Многие лингвистические аномалии, средства создания дискурса Введенского, афазийны. Они отличаются от проявления афазии преднамеренностью в речи автора и смысловой нагрузкой, которую принимает на себя текст, входя в противоречие с нормой.

Для разрушения стандартов языка А. Введенский использовал язык душевнобольных – афазийный язык. Использование афазийных аномалий Введенским обусловлено, во-первых, тем, что дореволюционная культура была культурой слова. После революции страшная социальная реальность сформировала мысль о мировом безумии, которое нашло выражение в произведениях, основанных на поэтике абсурда. Некоторые писатели и поэты приходили к выводу о невозможности выразить словами ужас современного им мироустройства.

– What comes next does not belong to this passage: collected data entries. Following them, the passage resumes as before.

(* ===== verification/H1UpstreamSpec.v ===== *)
(** * What the upstream half sends and relays

    Reading the response and writing the request use disjoint parts of the
    session, so their interleaving does not matter: the pipe gets the tasks that
    reading alone gives, the origin gets the bytes that writing alone gives, and
    the session goes back to the pool only where both messages have ended. *)

From stdpp Require Import base list numbers strings.
From Stdlib Require Import ZArith Lia.
From S2P Require Import Prelude Errors Text Headers HeadersSpec Parser BodyReader BodyReaderSafety BodyDecode BodySpec BodyWriter BodyWriterSpec Framing FramingSpec H1Server H1Client BodyFraming H1ClientSpec H1Upstream.
Local Open Scope Z_scope.

(** ** Computations that leave a part of the state alone *)

Definition map_state {S E A} (f : S -> S) (r : exec S E A) : exec S E A :=
  match r with
  | Val a s => Val a (f s)
  | Fail e s => Fail e (f s)
  | Cancelled s => Cancelled (f s)
  | Panic => Panic
  end.

(** [m] neither reads nor writes what [f] sets. *)
Definition blind {S E A} (f : S -> S) (m : M S E A) : Prop := forall s, m (f s) = map_state f (m s).

Section blind.
Context {S E : Type} (f : S -> S).

Lemma blind_ret {A} (a : A) : blind (E := E) f (ret a).
Proof. done. Qed.
Lemma blind_fail {A} (e : E) : blind (A := A) f (fail e).
Proof. done. Qed.
Lemma blind_unwrap {A} (o : option A) : blind (E := E) f (unwrap o).
Proof. by destruct o. Qed.
Lemma blind_bind {A B} (m : M S E A) (k : A -> M S E B) :
  blind f m -> (forall a, blind f (k a)) -> blind f (bind m k).
Proof. intros Hm Hk s. unfold bind. rewrite Hm. destruct (m s); simpl; [apply Hk|done..]. Qed.
Lemma blind_get {A} (k : S -> M S E A) :
  (forall x, blind f (k x)) -> (forall x, k (f x) = k x) -> blind f (bind get k).
Proof. intros Hk Hf s. unfold bind, get. rewrite Hf. apply Hk. Qed.
Lemma blind_modify g : (forall s, g (f s) = f (g s)) -> blind (E := E) f (modify g).
Proof. intros Hg s. unfold modify. simpl. by rewrite Hg. Qed.

(** So what [f] sets is what it was. *)
Lemma blind_keeps {A X} (g : S -> X) (m : M S E A) (a : A) s s' :
  (forall s, g (f s) = g (f s')) -> f s = s -> blind f m -> m s = Val a s' -> f s' = s'.
Proof. intros _ Hs Hb Hm. specialize (Hb s). rewrite Hs, Hm in Hb. simpl in Hb. congruence. Qed.

End blind.

(** The state a computation leaves, if it does. *)
Definition left_in {S E A} (r : exec S E A) : option S :=
  match r with Val _ s | Fail _ s | Cancelled s => Some s | Panic => None end.

(** ** Bytes of a body *)

Lemma wire_app ds ds' : forall m, wire m (ds ++ ds') = wire m ds ++ wire (mode_after m ds) ds'.
Proof. induction ds as [|d ds IH]; intros m; [done|]. simpl. by rewrite IH, app_assoc. Qed.

Lemma mode_after_app ds ds' : forall m, mode_after m (ds ++ ds') = mode_after (mode_after m ds) ds'.
Proof. induction ds as [|d ds IH]; intros m; [done|]. apply IH. Qed.

Lemma mode_after_ok ds : forall m, mode_ok m -> mode_ok (mode_after m ds).
Proof. induction ds as [|d ds IH]; intros m Hm; [done|]. apply IH. by apply write_effect_ok. Qed.

Lemma wire_content_length total ds : forall n, 0 <= n <= total ->
  wire (ContentLength total n) ds = ztake (total - n) (concat ds) /\
  mode_after (ContentLength total n) ds = ContentLength total (n + Z.min (total - n) (zlen (concat ds))).
Proof.
  induction ds as [|d ds IH]; intros n Hn.
  { simpl. change (zlen (@nil byte)) with 0. rewrite ztake_ge by (change (zlen (@nil byte)) with 0; lia).
    split; [done|]. f_equal. lia. }
  cbn [wire mode_after concat]. rewrite zlen_app. pose proof (zlen_nonneg d). pose proof (zlen_nonneg (concat ds)).
  unfold write_effect. destruct (Z.leb_spec total n); simpl.
  - destruct (IH n Hn) as [-> ->]. replace (total - n) with 0 by lia. rewrite !ztake_0. split; [done|]. f_equal. lia.
  - destruct (IH (n + Z.min (total - n) (zlen d))) as [-> ->]; [lia|]. split; [|f_equal; lia].
    destruct (Z.leb_spec (total - n) (zlen d)).
    + rewrite Z.min_l by lia. rewrite ztake_app_l by lia. replace (total - (n + (total - n))) with 0 by lia.
      by rewrite ztake_0, app_nil_r.
    + rewrite Z.min_r by lia. rewrite (ztake_ge _ d), ztake_app_r by lia. do 2 f_equal. lia.
Qed.

(** ** A stream that is never pending *)

(** From [C], [m] is not dropped, and [C] holds after it. *)
Definition calmly {S E A} (C : S -> Prop) (m : M S E A) : Prop :=
  forall s, C s -> match m s with Val _ s' | Fail _ s' => C s' | Cancelled _ => False | Panic => True end.

Definition calm (w : writer_io) : Prop := Forall (fun ev => ev <> IoPend) (wr_events w).

Lemma calmly_bind {S E A B} (C : S -> Prop) (m : M S E A) (k : A -> M S E B) :
  calmly C m -> (forall a, calmly C (k a)) -> calmly C (bind m k).
Proof. intros Hm Hk s Hs. specialize (Hm s Hs). unfold bind. destruct (m s); try done. by apply Hk. Qed.

Lemma calmly_pure {S E A} (C : S -> Prop) (m : M S E A) :
  (forall s, left_in (m s) = Some s \/ m s = Panic) -> (forall s s', m s <> Cancelled s') -> calmly C m.
Proof.
  intros Hm Hc s Hs. specialize (Hc s). destruct (Hm s) as [H|H]; [|by rewrite H].
  destruct (m s) as [a s1|e s1|s1|]; simpl in *; [by injection H as ->..|by destruct (Hc s1)|done].
Qed.

Lemma calm_write_loop evs : forall out buf, Forall (fun ev => ev <> IoPend) evs ->
  let '(res, evs', _, _) := write_loop evs out buf in res <> PollPending /\ Forall (fun ev => ev <> IoPend) evs'.
Proof.
  induction evs as [|ev evs IH]; intros out buf Hf; cbn [write_loop]; destruct (wb_remaining buf =? 0); try done.
  apply Forall_cons in Hf as [H1 Hf]. destruct ev as [n| |]; try done.
  destruct (Z.min n (wb_remaining buf) <=? 0); [done|]. by apply IH.
Qed.

Lemma calm_write_all keep buf : calmly calm (poll_write_all_buf keep buf).
Proof.
  intros w Hw. unfold poll_write_all_buf. pose proof (calm_write_loop (wr_events w) (wr_out w) buf Hw) as H.
  destruct (write_loop _ _ _) as [[[res evs] out] rest]. destruct H as [Hr He]. by destruct res.
Qed.

Lemma calm_flush : calmly calm poll_flush.
Proof.
  intros w Hw. unfold poll_flush, calm in *. destruct (wr_events w) as [|[] evs]; [done|..]; apply Forall_cons in Hw as [Hne Hw]; done.
Qed.

Lemma calm_attempt {A} (m : WM A) : calmly calm m -> calmly calm (attempt m).
Proof. intros Hm w Hw. specialize (Hm w Hw). unfold attempt. by destruct (m w). Qed.

Ltac calm_ret := apply calmly_pure; [by left|done].

Ltac calm_step :=
  lazymatch goal with
  | |- forall _, _ => intros ?
  | |- calmly _ (ret _) => calm_ret
  | |- calmly _ (fail _) => calm_ret
  | |- calmly _ panic => intros ? ?; exact I
  | |- calmly _ wself => calm_ret
  | |- calmly _ (wupd _) => intros ? ?; assumption
  | |- calmly _ (unwrap ?o) => destruct o; cbn [unwrap]
  | |- calmly _ (poll_write_all_buf _ _) => apply calm_write_all
  | |- calmly _ (write_all _) => apply calm_write_all
  | |- calmly _ poll_flush => apply calm_flush
  | |- calmly _ (attempt _) => apply calm_attempt
  | |- calmly _ (bind _ _) => apply calmly_bind
  | |- calmly _ (match ?x with _ => _ end) => destruct x
  | |- calmly _ (if ?x then _ else _) => destruct x
  end.

Lemma calm_write_body b : calmly calm (write_body b).
Proof.
  unfold write_body, do_write_body, do_write_chunked_body, do_write_until_close_body. repeat calm_step.
Qed.

Lemma calm_finish : calmly calm finish.
Proof. unfold finish, do_finish_body, do_finish_chunked_body, do_finish_until_close_body. repeat calm_step. Qed.

Section upstream.
Context {hmap : Type -> Type} `{HM : HMap hmap, HL : !HMapLaws hmap} {Uri : Type} `{HC : HttpCrate Uri}.
Context (httparse_response : ResponseParserConfig -> Z -> list byte -> ParseStatus ParsedResponse + ParseError).
Context (parse : list byte -> chunk_status) (io_error : IoError).

Abbreviation Sess := (@Client.HttpSession hmap Uri).
Abbreviation Task := (@Server.HttpTask hmap).
Abbreviation Half := (@Upload.Half hmap Uri).
Abbreviation read_task := (Client.read_response_task (HM := HM) (HC := HC) httparse_response parse io_error).

(** ** Reading does not see the writer *)

(** The part of the session that writing uses. *)
Definition put_writer (w : writer_io) (n : Z) (s : Sess) : Sess := Client.set_bytes_sent n (Client.set_io w s).

Section reading_is_blind.
Context (w : writer_io) (sent : Z).
Abbreviation f := (put_writer w sent).

Lemma blind_upd g : (forall s, g (f s) = f (g s)) -> blind f (Client.upd g).
Proof. apply blind_modify. Qed.

Lemma blind_stream_read : blind f Client.stream_read.
Proof. intros s. unfold Client.stream_read. simpl. by destruct (Client.underlying_stream s) as [|[]]. Qed.

Lemma blind_on_timer {A} t (m : Client.CM A) : blind f m -> blind f (Client.on_timer t m).
Proof.
  intros Hm. destruct t; simpl; [|apply blind_bind; [done|intros; apply blind_ret]].
  intros s. unfold Client.on_timer. rewrite Hm. destruct (m s) as [|? ?|s'|]; try done.
  simpl. by destruct (Client.awaits s') as [|[]].
Qed.

Lemma blind_on_reader {A} (m : RM A) : blind f (Client.on_reader m).
Proof.
  intros s. unfold Client.on_reader. simpl. by destruct (m (Client.body_reader s, Client.underlying_stream s)).
Qed.

Ltac blind_step :=
  lazymatch goal with
  | |- forall _, _ => intros ?
  | |- blind _ (ret _) => apply blind_ret
  | |- blind _ (fail _) => apply blind_fail
  | |- blind _ panic => intros ?; reflexivity
  | |- blind _ (unwrap _) => apply blind_unwrap
  | |- blind _ Client.stream_read => apply blind_stream_read
  | |- blind _ (Client.on_reader _) => apply blind_on_reader
  | |- blind _ (Client.on_timer _ _) => apply blind_on_timer
  | |- blind _ (Client.upd _) => apply blind_upd; intros ?; reflexivity
  | |- blind _ (bind get _) => apply blind_get; [|intros ?; reflexivity]
  | |- blind _ (bind _ _) => apply blind_bind
  | |- blind _ (match ?x with _ => _ end) => destruct x
  | |- blind _ (if ?x then _ else _) => destruct x
  end.
Ltac blind := repeat blind_step.

Lemma blind_fail_head {A} e : blind f (Client.fail_response_header_read (A := A) e).
Proof. unfold Client.fail_response_header_read. blind. Qed.

Lemma blind_read_head_bytes : blind f (Client.read_head_bytes io_error).
Proof.
  unfold Client.read_head_bytes. blind; try apply blind_fail_head.
Qed.

Lemma blind_init_body_reader : blind f Client.init_body_reader.
Proof.
  unfold Client.init_body_reader. blind.
Qed.

Lemma blind_validate : blind f Client.validate_response.
Proof. unfold Client.validate_response. blind. Qed.

Lemma blind_response_parsed n p : blind f (Client.response_parsed n p).
Proof.
  unfold Client.response_parsed. blind; try apply blind_fail_head; try apply blind_init_body_reader.
  intros s. rewrite blind_validate. destruct (Client.validate_response s); simpl; [done| |done..].
  apply blind_fail_head.
Qed.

Приведем пример лингвистически выраженной аномалии из названного произведения, например: ошибка в пресуппозиции: Обнародуй нам, отец, /Что такое есть потец? При употреблении слова «обнародовать» подразумевается, что о сообщении узнает широкий круг реципиентов, а из сюжета следует, что объяснение дается в личной беседе. В данном случае отражается афазийный процесс, заключающийся в трудности выбора слова.

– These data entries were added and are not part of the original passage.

Lemma round_calls t r :
  round t r -> Forall in_attempt t /\ omap outcome_of t = [] /\ (length (omap attempt_of t) <= 1)%nat.
Proof.
  assert (forall l, Forall cleans_up l -> omap outcome_of l = [] /\ omap attempt_of l = []) as Hclean.
  { intros l Hl. split; eapply omap_none; try exact Hl; by intros []. }
  intros [|p|p k reused after reuse Ha|p k reused after reuse e x Ha].
  - split; [by repeat constructor|]. simpl. auto with lia.
  - split; [by repeat constructor|]. simpl. auto with lia.
  - destruct (Hclean after Ha) as [Ho Hat]. split; [by repeat constructor; apply cleans_up_in_attempt|].
    csimpl. rewrite Ho, Hat. done.
  - destruct (Hclean after Ha) as [Ho Hat]. split.
    { repeat constructor. apply Forall_app. split; [by apply cleans_up_in_attempt|by repeat constructor]. }
    csimpl. rewrite !omap_app, Ho, Hat. done.
Qed.

(** The outcomes in order: all but the last are errors to retry. *)
Definition retried (os : list (bool * option Error)) : Prop :=
  forall i o, os !! i = Some o -> (S i < length os)%nat -> exists e, o.2 = Some e /\ eretry e = Decided true.

Lemma retried_cons o os :
  (os <> [] -> exists e, o.2 = Some e /\ eretry e = Decided true) -> retried os -> retried (o :: os).
Proof.
  intros Ho Hos [|i] o' Hi Hlt.
  - injection Hi as <-. apply Ho. destruct os; simpl in *; [lia|done].
  - eapply Hos; [exact Hi|]. simpl in Hlt. lia.
Qed.

Lemma retried_one o : retried [o].
Proof. intros [|i] o' _ Hlt; simpl in Hlt; lia. Qed.

Lemma tries_outcomes prev n t r :
  tries prev n t r ->
  let os := omap outcome_of t in
  Forall in_attempt t /\ (length os <= n)%nat /\ retried os /\ (length (omap attempt_of t) <= length os)%nat /\
  r = default prev (last os) /\
  (os = [] -> n = 0%nat) /\
  (forall reuse e, last os = Some (reuse, Some e) -> eretry e = Decided true -> length os = n).
Proof.
  assert (forall t c, Forall in_attempt t -> in_attempt c -> Forall in_attempt (t ++ [c])) as Hsnoc.
  { intros. apply Forall_app. split; [done|]. by constructor. }
  induction 1 as [prev|prev n t reuse Hr|prev n t reuse e e' Hr [_ Hd]|prev n t reuse e e' t' r Hr [_ Hd] _ IH]; simpl.
  - split_and!; done.
  - destruct (round_calls _ _ Hr) as (Hc & Ho & Ha). rewrite !omap_app, Ho. csimpl. rewrite app_nil_r.
    split_and!; try done; try apply retried_one; try lia; by apply Hsnoc.
  - destruct (round_calls _ _ Hr) as (Hc & Ho & Ha). rewrite !omap_app, Ho. csimpl. rewrite app_nil_r.
    split_and!; try done; try apply retried_one; try lia; [by apply Hsnoc|]. intros ? ? [= <- <-]. congruence.
  - destruct (round_calls _ _ Hr) as (Hc & Ho & Ha). destruct IH as (IHc & IHn & IHr & IHa & IHl & IHz & IHs).
    rewrite !omap_app, Ho. csimpl. rewrite !length_app. simpl. split_and!.
    + apply Forall_app. split; [by apply Hsnoc|done].
    + lia.
    + apply retried_cons; [|done]. intros _. by exists e'.
    + lia.
    + rewrite IHl, (last_cons (reuse, Some e')). by destruct (last (omap outcome_of t')).
    + done.
    + intros reuse0 e0. rewrite last_cons. destruct (last (omap outcome_of t')) as [o|] eqn:Hl.
      * intros [= ->] He0. f_equal. by eapply IHs.
      * apply last_None in Hl. rewrite Hl. simpl. intros _ _. by rewrite (IHz Hl).
Qed.

(** ** The account of a request *)

(** Nothing comes of the calls of a kind that [f] skips. *)
Ltac skip H := rewrite (omap_none _ _ _ H) by (by intros []).

Lemma ending_closes oe r t :
  ending oe r t -> exists after, t = CLogging oe :: after /\ Forall closes after /\
    omap failure_of after = option_list oe /\ (r <> None -> last t = Some CFinish).
Proof.
  intros (rel & fin & -> & Hrel & Hfin). exists (rel ++ failure oe ++ fin). split; [done|].
  destruct Hrel as [-> |(p & ->)], Hfin as [[-> ->]| ->], oe; simpl;
    (split; [by repeat constructor|]); (split; [done|]); done.
Qed.

(** The parts of the account of a request, with what does not occur in them. *)
Lemma account_parts r t :
  account [] r t ->
  exists more t1 rest oe after,
    t = (more ++ t1 ++ rest) ++ CLogging oe :: after /\
    Forall is_filter more /\ Forall in_attempt t1 /\ Forall reports rest /\ Forall closes after /\
    after_upstreams more t1 rest oe /\
    (omap failed_with rest = option_list oe \/ rest = [] /\ last (more ++ t1) = Some CProxyCache) /\
    omap failure_of after = option_list oe /\ (r <> None -> last t = Some CFinish).
Proof.
  intros (more & t1 & rest & oe & post & -> & Hm & Hup & [Hr Hf] & (after & -> & Hc & Hfail & Hlast)%ending_closes).
  exists more, t1, rest, oe, after. split; [by rewrite <- !app_assoc|]. split; [done|]. split.
  { destruct Hup as [-> |(o & Ht & _)]; [done|]. by destruct (tries_outcomes _ _ _ _ Ht). }
  split_and!; try done. intros Hn. rewrite !last_app, (Hlast Hn). done.
Qed.

(** C10: Whatever the callbacks of the application and the other parts of the proxy
    answer, a request that is processed is logged exactly once; with an error, the
    downstream session is told of this error, once and after the log; the
    application is asked to answer exactly the logged error, once and before the
    log, unless the cache served the response; after the log nothing happens but
    the release of a parent's lock, the word to the downstream session and its end;
    and the connection is handed back only by ending the session, as the last
    thing. *)
Theorem request_accounted s r s' :
  calls s = [] -> process_request P s = Val r s' ->
  exists before oe after,
    calls s' = before ++ CLogging oe :: after /\ omap log_of (calls s') = [oe] /\
    omap failure_of before = [] /\ omap failure_of after = option_list oe /\
    Forall closes after /\ omap failed_with after = [] /\
    (omap failed_with before = option_list oe \/
     omap failed_with before = [] /\ last before = Some CProxyCache) /\
    (r <> None -> last (calls s') = Some CFinish).
Proof.
  intros Hs Hr. destruct (process_request_emits _ _ _ Hr) as (t & Ht & Ha). rewrite Hs in Ht. simpl in Ht.
  destruct (account_parts _ _ Ha) as (more & t1 & rest & oe & after & Heq & Hm & H1 & Hrep & Hc & _ & Hf & Hfail & Hl).
  rewrite Ht. exists (more ++ t1 ++ rest), oe, after. split; [done|]. split.
  { rewrite Heq, !omap_app. csimpl. skip Hm. skip H1. skip Hrep. by skip Hc. }
  split; [rewrite !omap_app; skip Hm; skip H1; by skip Hrep|]. split; [done|]. split; [done|].
  split; [by skip Hc|]. split; [|done]. rewrite !omap_app. skip Hm. skip H1. simpl.
  destruct Hf as [Hf|[-> Hf]]; [by left|right]. by rewrite app_nil_r.
Qed.

(** ** The upstreams of a request *)

Lemma not_in {Q : Cl -> Prop} {l c} : Forall Q l -> (Q c -> False) -> c ∉ l.
Proof. rewrite Forall_forall. intros Hl Hc Hin. auto. Qed.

К неафазитным аномалиям относятся жанровые и герменевтические. Именно этот тип аномалий будет рассматриваться наиболее детально в этой статье.

С герменевтической точки зрения поэма «Потец» представляет собой переложение библейского сказания. Подтекстовая ситуация такова, что мы видим, что происходит не смерть, а именно казнь отца. Драма производит впечатление травестированной истории распятия, возвращающей нас к первоначальному состоянию катарсиса, который возникал у слушающих «Страсти Христовы». За две тысячи лет впечатление от ужаса распятия ослабло – к нему и возвращает нас А. Введенский.

Подтверждение трактовки поэмы «Потец» как модернистского переложения Священного Писания мы находим уже с первых строках драмы: И воскликнул отец: Пролог,/А в Прологе главное Бог. Автор начинает историю своей поэмы с «сотворения мира» или с пролога Евангелия от Иоанна, в котором Христос-Логос объявлялся началом спасения мира и возвращения к жизни, ведь именно события, случившиеся в начале Священной истории, привели к трагедии распятия.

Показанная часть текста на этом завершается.